Book Read Free

Sputnik Caledonia

Page 46

by Andrew Crumey


  When nights are lang and mirk

  The wife’s ane son cam hame to her,

  His hat was o’ the birk.

  ‘Cold blows the wind, my mother dear,

  O let me bide this night,

  For I hae been beneath the ground

  Where shines no living light.’

  ‘Are you an angel, son?’ she said,

  ‘All clothed in birk sae dark?

  Take off your mantle of cold clay

  And helmet o’ the bark.’

  ‘So let me be,’ he said to her,

  ‘Take not my garment firm.

  My house lies neath the muckle wood

  Where chides the chann’rin worm.

  ‘A twelvemonth lang it gnawed my banes,

  A twelvemonth and a day,

  Now he is fat and I maun mak

  The last step o’ my way.’

  The wheezy harmonium in the corner like the sound of angels and his mother working it with the same steady patience that made her push the steam iron over piles of white linen or turn the handle of the sewing machine.
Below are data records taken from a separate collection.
(** ** The buffer of [query_pages] *)

Lemma page_dict_get_Some d k p :
  Forall (fun kv : json * json => Py.hashable (fst kv) = true) d ->
  PageDict.get d k = Some p ->
  Py.hashable k = true /\
  exists d1 k' d2,
    d = d1 ++ (k', p) :: d2
    /\ key_of k' = key_of k
    /\ (forall kv, kv ∈ d1 -> key_of (fst kv) <> key_of k)
    /\ PageDict.del d k = d1 ++ d2
    /\ forall v, PageDict.set d k v = d1 ++ (k', v) :: d2.
Proof.
  induction d as [| [k0 v0] d IH]; intros Hd Hget; [discriminate|].
  apply Forall_cons in Hd as [Hk0 Hd]. simpl in *.
  destruct (Py.eq k0 k) eqn:Heq.
  - injection Hget as ->. apply eq_hashable in Heq as [Hk Hkey]; [|done].
    split; [done|]. exists [], k0, d. repeat split; try done.
    intros kv Hin. by apply elem_of_nil in Hin.
  - destruct (IH Hd Hget) as (Hk & d1 & k' & d2 & -> & Hkey & Hd1 & Hdel & Hset).
    split; [done|]. exists ((k0, v0) :: d1), k', d2. repeat split; try done.
    + intros kv [-> | Hin]%elem_of_cons; [|by apply Hd1].
      simpl. intros Hkey0.
      assert (Py.eq k0 k = true) by (by apply eq_hashable). congruence.
    + by rewrite Hdel.
    + intros v. by rewrite Hset.
Qed.

Lemma page_dict_get_None d k :
  Forall (fun kv : json * json => Py.hashable (fst kv) = true) d ->
  Py.hashable k = true ->
  PageDict.get d k = None ->
  (forall kv, kv ∈ d -> key_of (fst kv) <> key_of k)
  /\ forall v, PageDict.set d k v = d ++ [(k, v)].
Proof.
  induction d as [| [k0 v0] d IH]; intros Hd Hk Hget.
  - split; [|done]. intros kv Hin. by apply elem_of_nil in Hin.
  - apply Forall_cons in Hd as [Hk0 Hd]. simpl in *.
    destruct (Py.eq k0 k) eqn:Heq; [discriminate|].
    destruct (IH Hd Hk Hget) as [Hall Hset]. split.
    + intros kv [-> | Hin]%elem_of_cons; [|by apply Hall].
      simpl. intros Hkey0.
      assert (Py.eq k0 k = true) by (by apply eq_hashable). congruence.
    + intros v. by rewrite Hset.
Qed.

Lemma key_of_hashable a b :
  Py.hashable a = true -> key_of a = key_of b -> Py.hashable b = true.
Proof. by destruct a, b as [| [] | | | |]. Qed.

Lemma eq_key a b :
  Py.hashable a = true -> Py.eq a b = true <-> key_of a = key_of b.
Proof.
  intros Ha. rewrite (eq_hashable a b Ha). split; [by intros [_ ?]|].
  intros Hkey. split; [by eapply key_of_hashable | done].
Qed.

Lemma dict_ok_perm ids l l' : l ≡ₚ l' -> dict_ok ids l -> dict_ok ids l'.
Proof.
  intros Hperm (Hhash & Hnodup & Hids). split; [|split].
  - by rewrite <- Hperm.
  - by rewrite <- Hperm.
  - intros kv m Hkv. apply Hids. by rewrite Hperm.
Qed.

Lemma dict_ok_cons ids k v l :
  dict_ok ids ((k, v) :: l) <->
  Py.hashable k = true
  /\ (forall kv, kv ∈ l -> key_of (fst kv) <> key_of k)
  /\ (forall m, m ∈ ids -> key_of k <> key_of m)
  /\ dict_ok ids l.
Proof.
  unfold dict_ok. rewrite Forall_cons, !fmap_cons, NoDup_cons. simpl. split.
  - intros ((Hk & Hl) & (Hnotin & Hnodup) & Hids). split; [done|]. split; [|split].
    + intros kv Hkv Hkey. apply Hnotin. rewrite <- Hkey.
      apply list_elem_of_fmap. exists (fst kv). split; [done|].
      apply list_elem_of_fmap. by exists kv.
    + intros m Hm. apply (Hids (k, v) m); [by left | done].
    + split; [done|]. split; [done|]. intros kv m Hkv. apply Hids. by right.
  - intros (Hk & Hfresh & Hkids & Hl & Hnodup & Hids). split; [done|]. split; [split|].
    + intros (k' & Hkey & (kv & -> & Hkv)%list_elem_of_fmap)%list_elem_of_fmap.
      by apply (Hfresh kv).
    + done.
    + intros kv m [-> | Hkv]%elem_of_cons; [apply Hkids | by apply Hids].
Qed.

Lemma dict_ok_value ids l1 k v v' l2 :
  dict_ok ids (l1 ++ (k, v) :: l2) -> dict_ok ids (l1 ++ (k, v') :: l2).
Proof.
  intros Hok.
  apply (dict_ok_perm _ ((k, v') :: l1 ++ l2)); [apply Permutation_middle|].
  apply (dict_ok_perm _ _ ((k, v) :: l1 ++ l2)) in Hok;
    [|symmetry; apply Permutation_middle].
  apply dict_ok_cons in Hok. by apply dict_ok_cons.
Qed.

Lemma dict_ok_modified ids l m :
  dict_ok ids l ->
  (forall kv, kv ∈ l -> key_of (fst kv) <> key_of m) ->
  dict_ok (ids ++ [m]) l.
Proof.
  intros (Hhash & Hnodup & Hids) Hm. split; [done|]. split; [done|].
  intros kv m' Hkv [Hm' | ->%list_elem_of_singleton]%elem_of_app;
    [by apply Hids | by apply Hm].
Qed.

(** The three ways in which [process_page] changes the buffer keep it a
    dict that shares no identifier with the modified set. *)
Lemma dict_ok_detect ids d1 k' p d2 new page_id :
  dict_ok ids ((d1 ++ (k', p) :: d2) ++ new) ->
  key_of k' = key_of page_id ->
  dict_ok (ids ++ [page_id]) ((d1 ++ d2) ++ new).
Proof.
  intros Hok Hkey.
  apply (dict_ok_perm _ _ ((k', p) :: (d1 ++ d2) ++ new)) in Hok;
    [|by solve_Permutation].
  apply dict_ok_cons in Hok as (_ & Hfresh & _ & Hok).
  apply dict_ok_modified; [done|]. rewrite <- Hkey. apply Hfresh.
Qed.

Lemma page_dict_set_fresh d k v :
  Forall (fun kv : json * json => Py.hashable (fst kv) = true) d ->
  (forall kv, kv ∈ d -> key_of (fst kv) <> key_of k) ->
  PageDict.set d k v = d ++ [(k, v)].
Proof.
  induction d as [| [k0 v0] d IH]; intros Hd Hfresh; [done|].
  apply Forall_cons in Hd as [Hk0 Hd]. simpl in *.
  rewrite eq_hashable_false, IH; try done.
  - intros kv Hkv. apply Hfresh. by right.
  - apply (Hfresh (k0, v0)). by left.
Qed.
Life is work and when the work runs out you’re finished so the fact of the matter was that Joe Coyle died long ago, he knew it. All those years he served as apprentice, journeyman, master of his tools, father of two children, gone and counted for nothing. Janet in a commune or a squat or God knows where, even changed her name, and Robbie gone to ashes and dust, his last months a torture as his mind went, talking to himself as if it was people in the room there with him. He’d always been one to make up stories in his head, thinking he was an astronaut or whatever, Anne reckoned those tales of his about going inside the installation were the same kind of harmless make-believe, but Robbie’s illness, that cancer that got put in his skull, it was a black hole that sucked him right inside. It fed off his healthy young brain, ate it up, swelled to engulf him. In the end he couldn’t hold a spoon or keep his head up to drink a bit of soup, howling with terror at nothing, fallen over the edge and there was no bringing him back. Joe holding his son’s hand, seeing his boy’s face like yellow wax and telling anybody that’d listen it was the installation was the cause, but nobody listened. His son’s last word, a girl they never traced, a name that meant nothing. Dora.

  Where we finally belong is the place a flame goes to when it’s snuffed, a song when it’s finished; the immaterial past. And if he could wind everything backwards, Joe thought, then he would, growing younger in his grief and stronger in his anger, to the day they turned Robbie into smoke and nothing, and further still, through the years till their son was a wee boy again, hiding his self in the cupboard under the sink, saying it was his spaceship. Back until he was conceived one night the pair of them never noticed, dissolved into a parting egg and sperm, unmade by life as surely as by death since both’s the same in opposite order. Unliving but unmourned, and Joe pushing further through the years like a falling stone becoming swifter and more vigorous with each retreating second. Yes, he’d do it if he could. Robbie, Janet, Anne, his years at the plant, his whole life – take it and leave me only the sweet innocent start.

  Still he could hear the harmonium as he walked, its music the anthem of that great leveller, the democratic socialist republic of death. Faither didn’t like music, didn’t like noise, so whatever memories Joe had of his mother’s playing came from those moments when it was only the two of them; abundant moments. Then one day faither found a tiny hole in the instrument’s side and declared it to be infested with woodworm. A single puncture, no more; Joe saw it at the end of his sorrowful mother’s fingernail, the tiny black hole that threatened to spread and dissolve their entire house. So faither heaved the harmonium downstairs and through the close to the back midden where the dustbins stood and he took an axe and chopped it all to pieces with his strong bare arms, smashed and crunched that old harmonium whose split wood was pale and innocent beneath the dark paint, the dying instrument giving out a last plaintive chord, Joe remembered, before its keyboard scattered like loosened teeth beneath the fatal blow. It must have broken his mother’s heart but she said nothing at all about it, and soon it was as if there’d never been a harmonium in the house. That’s how we live with loss.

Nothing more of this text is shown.